[Saved entries]
▽

(** The value of the outbound that clout does not cover waits in a block that has
    room for it, or after the longest search: every block from the end of its
    delay to there is full.  The delay is at most the largest offset, clout that
    covers the value makes it none, and the outbounds themselves are not changed. *)
Theorem CalcTxOutHeight_finds_room ctx toi s h clout s' threshold offset delay :
  fst (GetConfigInt64 "MinTxOutVolumeThreshold" (the_core s)) = Ok threshold →
  fst (GetConfigInt64 "MaxTxOutOffset" (the_core s)) = Ok offset →
  fst (GetConfigInt64 "TxOutDelayMax" (the_core s)) = Ok delay →
  0 ≤ BlockHeight ctx → BlockHeight ctx + Z.max 0 offset + Z.max 0 delay < 2 ^ 63 →
  CalcTxOutHeight ctx toi s = (Ok (h, clout), s') →
  txOuts s' = txOuts s ∧
  (h = BlockHeight ctx ∨
   ∃ value c first k, fst (GetTOIsValue [toi] (the_core s)) = Ok (value, c) ∧ clout ≠ value ∧
     h = first + k ∧ BlockHeight ctx ≤ first ≤ BlockHeight ctx + offset ∧ 0 ≤ k ≤ Z.max 0 delay ∧
     (∀ j, 0 ≤ j < k → is_full threshold (value - clout) (first + j) s') ∧
     (k = Z.max 0 delay ∨ has_room threshold (value - clout) h s')).
Proof.
  intros Hthr Hoff Hdel Hh Hmax Hrun. unfold CalcTxOutHeight in Hrun.
  destruct (ParseMemo _ _) as [memo e]. destruct (_ && _); [apply ret_ok in Hrun as [[= -> ->] ->]; split; [done|by left]|].
  read_past Hrun th Eth. rewrite at_core_reads in Eth by done. cbn [fst] in Eth. rewrite Hthr in Eth. injection Eth as <-.
  read_past Hrun rate Erate. read_past Hrun dl Edl. rewrite at_core_reads in Edl by done. cbn [fst] in Edl. rewrite Hdel in Edl. injection Edl as <-.
  read_past Hrun off Eoff. rewrite at_core_reads in Eoff by done. cbn [fst] in Eoff. rewrite Hoff in Eoff. injection Eoff as <-.
  destruct (_ || _) eqn:Hpos; [apply ret_ok in Hrun as [[= -> ->] ->]; split; [done|by left]|].
  apply orb_false_iff in Hpos as [_ Hpos%Z.leb_gt].
  apply reads_bind_ok in Hrun as ([value c] & Ev & Hrun); [|apply only_reads_at_core, reads_items_value].
  rewrite at_core_reads in Ev by apply reads_items_value. cbn [fst] in Ev.
  run_step Hrun p s1 Ec. destruct p as [v applied]. apply calcClout_spends in Ec as [Hsum [m ->]].
  destruct (Z.eqb_spec v 0); [apply ret_ok in Hrun as [[= -> ->] ->]; split; [done|by left]|].
  apply reads_bind_ok in Hrun as ([sum cl] & Es & Hrun); [|apply reads_scheduled].
  read_past Hrun blocks Emin. cbn [fst lift] in Emin. apply min_blocks_bounded in Emin; [|done].
  run_step Hrun target s2 Ef. apply ret_ok in Hrun as [[= -> ->] ->].
  assert (to_i64 (BlockHeight ctx + blocks) = BlockHeight ctx + blocks) as Hn by (apply to_i64_id; lia). rewrite Hn in Ef.
  apply find_room_found in Ef as (-> & k & -> & Hk & Hfull & Hend); [|lia..]. split; [done|]. right.
  exists value, c, (BlockHeight ctx + blocks), k. assert (v = value - applied) as -> by lia. assert (Z.of_nat (Z.to_nat delay) = Z.max 0 delay) as Hn' by lia. rewrite Hn' in *.
  split_and!; [done|lia|done|lia|lia|lia|lia|exact Hfull|].
  destruct Hend as [->|Hend]; [left; lia|by right].
Qed.
End ScheduleFacts.

(** Two blocks ahead, and the next, are full: the outbound waits for the third. *)
Definition btc_deep : State := snd (SetPool (mkPool (10000 * One) (100 * One) BTCAsset 1000 Available 0 0 0 0 0) empty_state).
Definition short_delays : gmap string Z := {["TXOUTDELAYMAX" := 3; "MAXTXOUTOFFSET" := 2]}.
Definition out_hash : string := "A123456789ABCDEF0123456789ABCDEF0123456789ABCDEF0123456789ABCDEF".
Definition big_outbound : TxOutItem :=
  mkToi BTCChain out_hash "bc1to" (NewCoin BTCAsset (60 * One)) "" "" None ("OUT:" +:+ out_hash) [] 0 "" "" "" None.
Definition busy : VaultState :=
  put_txOuts {[ 11 := [big_outbound]; 12 := [big_outbound] ]} (with_core (put_mimirs short_delays btc_deep) no_vaults).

△

Some lines in the records may hold "Hdel"; state how many do, and give no more than that number.

2